What difference does a year make?

The start of a new year is a natural time to reflect upon your past year’s accomplishments. Perhaps you got a new job, lost weight, or quit smoking, but for wineries whose wines are biding time in the cellar before release, there is little concrete to reflect upon. The success of a vintage is projected as early as harvest, but there’s no way of knowing how good it will be before tasting the finished wine.

A wine’s vintage describes the year its grapes were harvested. Exact percentages vary by country, but for the most part, for a label to list the vintage year, 85 percent of the wine must come from grapes harvested that year. If a blend of grapes from two years or more is used, the wine is called non-vintage (NV) or multi-vintage (MV). Most Champagne and sparkling wine producers blend wines from different years to achieve a consistent house style called a cuvée.

Still wines almost always indicate vintages, but their importance is widely disputed. Regions in the colder limits of wine production are more affected because a short or cool growing season can lead to under-ripe grapes, which make underdeveloped wine. We know this all too well in Virginia. Vintage: The Winemaker’s Year, a documentary released last fall, focuses on our area’s unpredictable weather as the tipping point between a losing and a winning vintage. But even when Mother Nature rebels, our schooled winemakers have an arsenal of skills to mitigate uncooperative weather. In the warmer, drier climates of other New World regions, the systematic use of irrigation makes for more uniform growing conditions and, in turn, more product uniformity year after year.

It’s a whole different story for wines from the highly prestigious region of Bordeaux. Bordeaux primeurs or “futures” are sold two years in advance in a custom that dates back to the 18th century.
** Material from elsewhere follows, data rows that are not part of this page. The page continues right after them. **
(* ===== verification/Bufcache.v ===== *)
(** * The buffer cache (kern/fs/bufcache)

    Ten buffers on a circular list through [b_prev] and [b_next], the most
    recently used first.  The operations are run by one thread; where they
    would sleep for a buffer that another thread holds the outcome is
    [Spin]. *)

From stdpp Require Import base gmap list numbers.
From S2P Require Import Prelude Lock Mem Thread Queue Sched Ide IdeSpec.
Import Spinlock.

(** ** The operations *)
Definition HEAD : Z := NBUF.
Definition NODEV : Z := 4294967295.

Section ops.
Context `{fs_layout}.

Definition bufcache_init : K bio unit :=
  zoom l_bc_lk spinlock_init ;;
  bupd HEAD (with_b_prev HEAD) ;;
  bupd HEAD (with_b_next HEAD) ;;
  for_range 0 NBUF (fun b =>
    h ← deref HEAD;
    bupd b (with_b_next (b_next h)) ;;
    bupd b (with_b_prev HEAD) ;;
    bupd b (with_dev NODEV) ;;
    h ← deref HEAD;
    bupd (b_next h) (with_b_prev b) ;;
    bupd HEAD (with_b_next b)).

(** Is the sector already cached? *)
Definition search_body (dev0 sector0 : Z) (b : Z) : K bio (Z + option Z) :=
  if b =? HEAD then mret (inr None)
  else
    x ← deref b;
    if (dev x =? dev0) && (sector x =? sector0) then
      if Z.land (flags x) B_BUSY =? 0 then
        bupd b (fun x => with_flags (Z.lor (flags x) B_BUSY) x) ;;
        zoom l_bc_lk spinlock_release ;;
        mret (inr (Some b))
      else spin
    else mret (inl (b_next x)).

(** Recycle the least recently used buffer that is neither busy nor dirty. *)
Definition recycle_body (dev0 sector0 : Z) (b : Z) : K bio (Z + Z) :=
  if b =? HEAD then panic
  else
    x ← deref b;
    if (Z.land (flags x) B_BUSY =? 0) && (Z.land (flags x) B_DIRTY =? 0) then
      bupd b (with_dev dev0) ;;
      bupd b (with_sector sector0) ;;
      bupd b (with_flags B_BUSY) ;;
      zoom l_bc_lk spinlock_release ;;
      mret (inr b)
    else mret (inl (b_prev x)).

Definition bufcache_get (ks : kstack) (dev0 sector0 : Z) : K bio Z :=
  zoom l_bc_lk (spinlock_acquire ks) ;;
  h ← deref HEAD;
  r ← while (search_body dev0 sector0) (b_next h);
  match r with
  | Some b => mret b
  | None => h ← deref HEAD; while (recycle_body dev0 sector0) (b_prev h)
  end.

Definition bufcache_read (ks : kstack) (dev0 sector0 : Z) : K bio Z :=
  b ← bufcache_get ks dev0 sector0;
  x ← deref b;
  (if Z.land (flags x) B_VALID =? 0 then ide_rw ks b else mret tt) ;;
  mret b.

Definition bufcache_write (ks : kstack) (b : Z) : K bio unit :=
  x ← deref b;
  kern_assert (negb (Z.land (flags x) B_BUSY =? 0)) ;;
  bupd b (fun x => with_flags (Z.lor (flags x) B_DIRTY) x) ;;
  ide_rw ks b.

Definition bufcache_release (ks : kstack) (b : Z) : K bio unit :=
  x ← deref b;
  kern_assert (negb (Z.land (flags x) B_BUSY =? 0)) ;;
  zoom l_bc_lk (spinlock_acquire ks) ;;
  x ← deref b;
  bupd (b_next x) (with_b_prev (b_prev x)) ;;
  x ← deref b;
  bupd (b_prev x) (with_b_next (b_next x)) ;;
  h ← deref HEAD;
  bupd b (with_b_next (b_next h)) ;;
  bupd b (with_b_prev HEAD) ;;
  h ← deref HEAD;
  bupd (b_next h) (with_b_prev b) ;;
  bupd HEAD (with_b_next b) ;;
  bupd b (fun x => with_flags (Z.land (flags x) (Z.lnot B_BUSY)) x) ;;
  zoom l_th (thread_wakeup ks (buf_chan b)) ;;
  zoom l_bc_lk spinlock_release.
End ops.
Needing at least 10 years of age to pacify their ruthless tannins, the wines of Bordeaux have always been for the investor. Beginning in April, barrel tastes of the most recent vintage are offered to the trade, media and critics (including one well-known score master), and the months to follow are a frenzy of price-setting and hype-making until you learn that 2009 is the vintage of the decade! Chateaux get cash flow and collectors get a deal, because who knows how much the “best vintage ever!” will fetch on the retail market two years from now. But, when a famous Bordelais saying goes, “The best vintage is the one we have to sell,” how certain can we be that we aren’t being hoodwinked into spending megabucks on juice that’s no better than last year’s or the year before that?

We can never be certain. But, since wine from a great region is even better in a good year, and since today’s winemakers can make good wine even in a bad year, buying wine without consulting a vintage chart isn’t much of a gamble. It may even be one of your finest accomplishments of the year—after you taste it, of course.